Michael Nierenberg
Chairman, CEO and president at Rithm Capital
When it comes to evaluating Michael Nierenberg’s asset-management conglomerate Rithm Capital — which also doubles as a publicly traded real estate investment trust and one of the larger office owners in New York — it makes sense to go by the numbers.
As recently as 12 years ago, the firm had a mere $2.7 billion in assets under management. Today, through mergers and acquisitions and several crafty decisions, Rithm Capital now holds over $100 billion in investable assets, including $63 billion in AUM and a $53 billion balance sheet. Its real estate and credit strategies are executed across several operating companies that include Genesis Capital, NewRez and Sculptor.
In 2025, Sculptor — Rithm’s alternatives subsidiary — closed on its $4.6 billion Sculptor Real Estate Fund V, its largest fund to date. NewRez, a non-bank mortgage originator and servicer, originated more than $60 billion in business, making it the third-largest mortgage servicer in the U.S. And last year Genesis Capital established itself as one of largest non-bank construction lenders with $6.5 billion in credit investments.
“We’re really an asset management business that operates under a REIT structure,” Nierenberg told Commercial Observer. “We want to get to the real scale in our asset management business and separate that business from other parts of the firm — that will create more value for shareholders.”
Then there was the big play in the office space in September. Rithm acquired Paramount Group’s entire 16-building New York and San Francisco office profile for $1.7 billion, rebranding the firm as Elecor Properties in April, and infusing it with $250 million of capital improvements.

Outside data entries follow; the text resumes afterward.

Lemma run_requests_buffer reqs d b g :
  d_shared d = mkShared (SpoolBuffer b) g → StronglySorted seq_lt (bs_records b) →
  (∀ r, r ∈ bs_records b → wire_seq r < d_next_seq d) → 0 ≤ d_next_seq d → d_next_seq d + len reqs < 2 ^ 64 →
  let d' := run_requests reqs d in
  ∃ b' g', d_shared d' = mkShared (SpoolBuffer b') g' ∧ StronglySorted seq_lt (bs_records b') ∧
    (∀ r, r ∈ bs_records b' → r ∈ bs_records b ∨ d_next_seq d ≤ wire_seq r < d_next_seq d') ∧
    d_next_seq d ≤ d_next_seq d'.
Proof.
  revert d b g. induction reqs as [|req reqs IH]; intros d b g Hd Hs Hlt Hn Hb; cbn zeta.
  { exists b, g. split_and!; try done. intros r Hr. by left. }
  rewrite len_cons in Hb. pose proof (len_nonneg reqs).
  change (run_requests (req :: reqs) d) with (run_requests reqs (handle_otlp_http_request config max_batch_bytes req d).2).
  pose proof (http_step req d) as Hst. cbn zeta in Hst.
  set (d1 := (handle_otlp_http_request config max_batch_bytes req d).2) in *. clearbody d1.
  destruct Hst as [[E1 E2]|(record & Hq & En & E1)].
  - rewrite <- E1 in Hd. rewrite <- E2 in Hlt, Hn, Hb |- *.
    apply (IH d1 b g); try done. lia.
  - rewrite Z.mod_small in En by lia. rewrite Hd, buffer_stored_by in E1. cbn [snd] in E1.
    destruct (IH d1 _ _ E1) as (b' & g' & H1 & H2 & H3 & H4).
    + eapply sublist_sorted; [apply BufferSpool_append_sublist|]. apply sorted_snoc; [done|].
      intros x Hx%Hlt. lia.
    + intros r Hr. eapply sublist_elem_of in Hr; [|apply BufferSpool_append_sublist].
      apply elem_of_app in Hr as [?%Hlt| ->%list_elem_of_singleton]; lia.
    + lia.
    + lia.
    + exists b', g'. split_and!; try done; [|lia]. intros r Hr. destruct (H3 r Hr) as [Hr'|]; [|lia].
      eapply sublist_elem_of in Hr'; [|apply BufferSpool_append_sublist].
      apply elem_of_app in Hr' as [?| ->%list_elem_of_singleton]; [by left|right; lia].
Qed.

(** *** The wire protocol *)

(** What the loop does with the records it reads. *)
Fixpoint ingest_records (rs : list WireRecord) : M Daemon IoError unit :=
  match rs with
  | [] => ret tt
  | record :: rs =>
      let! decision := policy_decide config PUnknown in
      (if decide (decision = RejectRateLimited) then ret tt else append_batch_record record) ;;!
      ingest_records rs
  end.

Lemma wire_loop_records fuel compress rs bufs tl d :
  frames compress rs bufs → Forall (λ buf, len buf ≤ max_batch_bytes + 36) bufs → (length rs < fuel)%nat →
  wire_loop config max_batch_bytes fuel (mkStream (concat bufs ++ tl) None) d =
    (ingest_records rs ;;! wire_loop config max_batch_bytes (fuel - length rs) (mkStream tl None)) d.
Proof.
  intros Hf. revert fuel d. induction Hf as [|r buf rs bufs [Hv He] Hf IH]; intros fuel d Hlen Hfu.
  { cbn [concat app ingest_records length]. unfold bind, ret. by rewrite Nat.sub_0_r. }
  apply Forall_cons_iff in Hlen as [Hl Hlen]. destruct fuel as [|fuel]; [cbn [length] in Hfu; lia|].
  cbn [wire_loop concat ingest_records]. rewrite <- app_assoc.
  rewrite (wire_roundtrip_limit r compress buf) by done.
  rewrite bind_assoc. apply bind_ext. intros dec d1 _. rewrite bind_assoc. apply bind_ext. intros [] d2 _.
  apply IH; [done|]. cbn [length] in Hfu. lia.
Qed.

“We’re creating what we think is one of the premier office portfolios in the world,” Nierenberg said.
Rithm Capital also acquired Crestline, a $17 billion private credit and insurance firm, in an ambitious push late last year into the world of non-bank lending.
So, with alternatives investing, private credit loans, mortgage services, construction loans and office development and investment sales, it seems Nierenberg touches almost every corner of CRE capital markets. “We have all the pieces,” he said.